Task directions ▸
Bring together copies of the lines in the data below that contain the word "void".

Data provided ▸
• • • •
Definition selftest_main : program void :=
  _ ← print [ascii "selftest: running "; count (length TESTS); ascii " tests" ++ [NEWLINE]];
  '(passed, failed) ← run_tests TESTS (0%nat, 0%nat);
  _ ← println [];
  _ ← print [ascii "selftest: "; count passed; ascii " passed, "; count failed; ascii " failed" ++ [NEWLINE]];
  if decide (failed = 0%nat) then exit 0 else exit 1.

(** ** A system for programs

    The running process is a record of the kernel's process table; a call is
    answered by what the kernel does for that process and by the decoding of
    its status in liblazer. *)

(** What the root filesystem, the loader and the programs in its files do with
    an absolute path; [None] is a path that nothing is known of. *)
Record RootFiles := mkFiles {
  ensured : list Z → option (outcome StorageError ());
  contents : list Z → nat → option (outcome StorageError (list Z));
  listed : list Z → nat → option (outcome StorageError (list Z));
  started : list Z → option (outcome SpawnError (list (list Z) → program void))
}.

(** A value, or the error that the wrapper makes of a status; a status that is
    no error is not met here. *)
Definition as_result {E A R} (decode : Z → outcome E A) (code : Z) : option (E + R) :=
  match decode code with Err e => Some (inl e) | _ => None end.

Definition answer {F E A R S} (decode : Z → outcome E A) (code : F → Z) (m : outcome F S) (k : S → R)
    : option (E + R) :=
  match m with Ok x => Some (inr (k x)) | Err e => as_result decode (code e) | Panic | Hang => None end.

Section World.
Context (files : RootFiles).

Definition get_env_answer (p : Process) (key : list Z) (capacity : nat) : option (GetEnvError + list Z) :=
  answer get_env_result get_env_code
    (value ← map_err map_environment_error (Process.get_env p key);
     match value with
     | None => Err AccessNotFound
     | Some value => if decide (capacity < length value)%nat then Err AccessBufferTooSmall else Ok value
     end) id.

(** The answer, and the process with its new environment. *)
Definition set_env_answer (p : Process) (key value : list Z) : option ((SetEnvError + ()) * Process) :=
  match map_err map_environment_error (Process.set_env key value p) with
  | Ok p => Some (inr tt, p)
  | Err e => r ← as_result set_env_result (set_env_code e); Some (r, p)
  | Panic | Hang => None
  end.

Definition unset_env_answer (p : Process) (key : list Z) : option ((UnsetEnvError + ()) * Process) :=
  match map_err map_environment_error (remove_env key p) with
  | Ok (existed, p) =>
      if (existed : bool) then Some (inr tt, p)
      else r ← as_result unset_env_result (unset_env_code AccessNotFound); Some (r, p)
  | Err e => r ← as_result unset_env_result (unset_env_code e); Some (r, p)
  | Panic | Hang => None
  end.

Definition list_env_answer (p : Process) (capacity : nat) : option (ListEnvError + list Z) :=
  answer list_env_result list_env_code (map_err map_environment_error (list_env_into p (replicate capacity 0)))
    (λ '(n, buffer), take n buffer).

Definition getcwd_answer (p : Process) (capacity : nat) : option (GetCwdError + list Z) :=
  match copy_cwd_into (E:=()) p (replicate capacity 0) with
  | Ok (Some (n, buffer)) => Some (inr (take n buffer))
  | Ok None => as_result getcwd_result GetCwdCode.BUFFER_TOO_SMALL
  | _ => None
  end.

(** The absolute path that a call of this process means. *)
Definition absolute (p : Process) (path : list Z) : Fat32.res (list Z) := c ← Process.cwd p; resolve c path.

Definition chdir_answer (p : Process) (path : list Z) : option ((ChdirError + ()) * Process) :=
  let refused e := r ← as_result chdir_result (chdir_code e); Some (r, p) in
  match absolute p path with
  | Ok path =>
      e ← ensured files path;
      match e with
      | Ok _ =>
          match Process.set_cwd (E:=()) path p with
          | Ok (Some p) => Some (inr tt, p)
          | Ok None => refused Errors.InvalidPath
          | _ => None
          end
      | Err e => refused e
      | Panic | Hang => None
      end
  | Err e => refused e
  | Panic | Hang => None
  end.

Definition read_file_answer (p : Process) (path : list Z) (capacity : nat) : option (ReadFileError + list Z) :=
  match absolute p path with
  | Ok path => m ← contents files path capacity; answer read_file_result read_file_code m id
  | Err e => as_result read_file_result (read_file_code e)
  | Panic | Hang => None
  end.

Definition read_dir_answer (p : Process) (path : list Z) (capacity : nat) : option (ReadDirError + list Z) :=
  match absolute p path with
  | Ok path => m ← listed files path capacity; answer read_dir_result read_dir_code m id
  | Err e => as_result read_dir_result (read_dir_code e)
  | Panic | Hang => None
  end.

(** The record of a child, as [spawn_child_process] makes it; the address
    space and the pages are the loader's. *)
Definition child_record (silent : bool) (p : Process) : option Process :=
  let child := Process_new 2 "user-child" (p_address_space p) OwnedPages_empty Process.Continue in
  child ← (if silent then inherit_stdio_silent_into p child else inherit_stdio_into p child);
  match inherit_cwd_into (E:=()) p child with
  | Ok (Some child) => match inherit_env_into p child with Ok child => Some child | _ => None end
  | _ => None
  end.

(** The child with its program, or the error of the call. *)
Definition spawn_answer (silent : bool) (p : Process) (path : list Z) (args : list (list Z))
    : option (LzSpawnError + program void * Process) :=
  match spawn_payload args with
  | Err e => Some (inl e)
  | Panic | Hang => None
  | Ok _ =>
      match absolute p path with
      | Ok path =>
          m ← started files path;
          match m with
          | Ok main => child ← child_record silent p; Some (inr (main (path :: args), child))
          | Err e => as_result spawn_wait_result (spawn_code e)
          | Panic | Hang => None
          end
      | Err e => as_result spawn_wait_result (spawn_code (map_storage_spawn_error e))
      | Panic | Hang => None
      end
  end.

(** The process and the terminal; the calls that neither start nor end a process. *)
Definition State : Type := Process * TerminalEndpoint.

Definition serve {R} (e : lazerE R) (s : State) : option (R * State) :=
  let '(p, t) := s in
  match e in lazerE R return option (R * State) with
  | ReadFile path capacity => r ← read_file_answer p path capacity; Some (r, s)
  | ReadDir path capacity => r ← read_dir_answer p path capacity; Some (r, s)
  | GetEnv key capacity => r ← get_env_answer p key capacity; Some (r, s)
  | SetEnv key value => '(r, p) ← set_env_answer p key value; Some (r, (p, t))
  | UnsetEnv key => '(r, p) ← unset_env_answer p key; Some (r, (p, t))
  | ListEnv capacity => r ← list_env_answer p capacity; Some (r, s)
  | Chdir path => '(r, p) ← chdir_answer p path; Some (r, (p, t))
  | GetCwd capacity => r ← getcwd_answer p capacity; Some (r, s)
  | Read fd capacity =>
      match Process.read p fd (replicate capacity 0) t with
      | Ok (n, buffer, t) => Some (take n buffer, (p, t))
      | _ => None
      end
  | Write fd bytes =>
      match Process.write p fd bytes t with Ok (n, t) => Some (Z.of_nat n, (p, t)) | _ => None end
  | Yield => Some (tt, s)
  | SpawnWait _ _ | SpawnWaitSilent _ _ | Exit _ => None
  end.

(** A program until it returns ([inl]) or exits with a status ([inr]). *)
Fixpoint run (fuel : nat) {R} (t : program R) (s : State) : option ((R + Z) * State) :=
  match fuel with
  | O => None
  | S fuel =>
      match observe t with
      | RetF x => Some (inl x, s)
      | TauF t => run fuel t s
      | VisF e k =>
          let spawn (silent : bool) (path : list Z) (args : list (list Z)) (k : LzSpawnError + Z → program R) :=
            r ← spawn_answer silent s.1 path args;
            match r with
            | inl e => run fuel (k (inl e)) s
            | inr (main, child) =>
                '(ended, (_, terminal)) ← run fuel main (child, s.2);
                match ended with
                | inl v => match (v : void) with end
                | inr status => run fuel (k (inr status)) (s.1, terminal)
                end
            end in
          match e in lazerE A return lazerE A → (A → program R) → option ((R + Z) * State) with
          | SpawnWait path args => λ _ k, spawn false path args k
          | SpawnWaitSilent path args => λ _ k, spawn true path args k
          | Exit code => λ _ _, Some (inr code, s)
          | _ => λ e k, '(r, s) ← serve e s; run fuel (k r) s
          end e k
      end
  end.

End World.

(** The files of a mounted filesystem, of which everything is known; [programs]
    is what the loader finds in a file. *)
Definition filesystem (read_sector : Z → Fat32.res (list Z)) (fuel : nat) (fs : option Fat32)
    (programs : list Z → list (list Z) → program void) : RootFiles := mkFiles
  (λ path, Some (ensure_root_dir read_sector fuel fs path))
  (λ path n, Some ('(n, bytes) ← read_root_file_into read_sector fuel fs path (replicate n 0); Ok (take n bytes)))
  (λ path n, Some ('(n, bytes) ← read_root_dir read_sector fuel fs path (replicate n 0); Ok (take n bytes)))
  (λ path, Some (map_err map_storage_spawn_error
    (fs ← ok_or fs RootFsUnavailable; _ ← open_absolute read_sector fs fuel path; Ok (programs path)))).

(** More is known of the files. *)
Record knows_more (a b : RootFiles) : Prop := {
  km_ensured : ∀ path r, ensured a path = Some r → ensured b path = Some r;
  km_contents : ∀ path n r, contents a path n = Some r → contents b path n = Some r;
  km_listed : ∀ path n r, listed a path n = Some r → listed b path n = Some r;
  km_started : ∀ path r, started a path = Some r → started b path = Some r
}.

(** ** The system image

    What the tests need of it: the directories on the way to the programs, the
    programs, and that what is missing is missing (the name of the missing file
    has no short form, which [cat] reports as an invalid path). *)

Definition SYSTEM_PROGRAMS : list (list Z * (list (list Z) → program void)) :=
  [(ascii "/system/bin/echo", echo_main); (ascii "/system/bin/ls", ls_main); (ascii "/system/bin/cat", cat_main);
   (ascii "/system/bin/lash", λ args, start args Shell_new)].
Definition SYSTEM_DIRECTORIES : list (list Z) := [ascii "/"; ascii "/system"; ascii "/system/bin"].

Definition find_key {K A} `{EqDecision K} (l : list (K * A)) (k : K) : option A :=
  snd <$> List.find (λ '(x, _), bool_decide (x = k)) l.

Definition image_directories : list (list Z * outcome StorageError ()) := (λ path, (path, Ok tt)) <$> SYSTEM_DIRECTORIES.
Definition image_contents : list (list Z * nat * outcome StorageError (list Z)) :=
  [((ascii "/no-such-file", FILE_BUFFER_SIZE), Err InvalidShortName); ((ascii "/system/bin/echo", 1%nat), Err BufferTooSmall);
   ((ascii "/bin/echo", 1%nat), Err FileNotFound)].
Definition image_programs : list (list Z * outcome SpawnError (list (list Z) → program void)) :=
  ((λ '(path, main), (path, Ok main)) <$> SYSTEM_PROGRAMS) ++ [(ascii "/system/bin/nope", Err SpawnFileNotFound)].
• • • •
Response ▸
Definition selftest_main : program void :=
  started : list Z → option (outcome SpawnError (list (list Z) → program void))
    : option (LzSpawnError + program void * Process) :=
                | inl v => match (v : void) with end
    (programs : list Z → list (list Z) → program void) : RootFiles := mkFiles
Definition SYSTEM_PROGRAMS : list (list Z * (list (list Z) → program void)) :=
Definition image_programs : list (list Z * outcome SpawnError (list (list Z) → program void)) :=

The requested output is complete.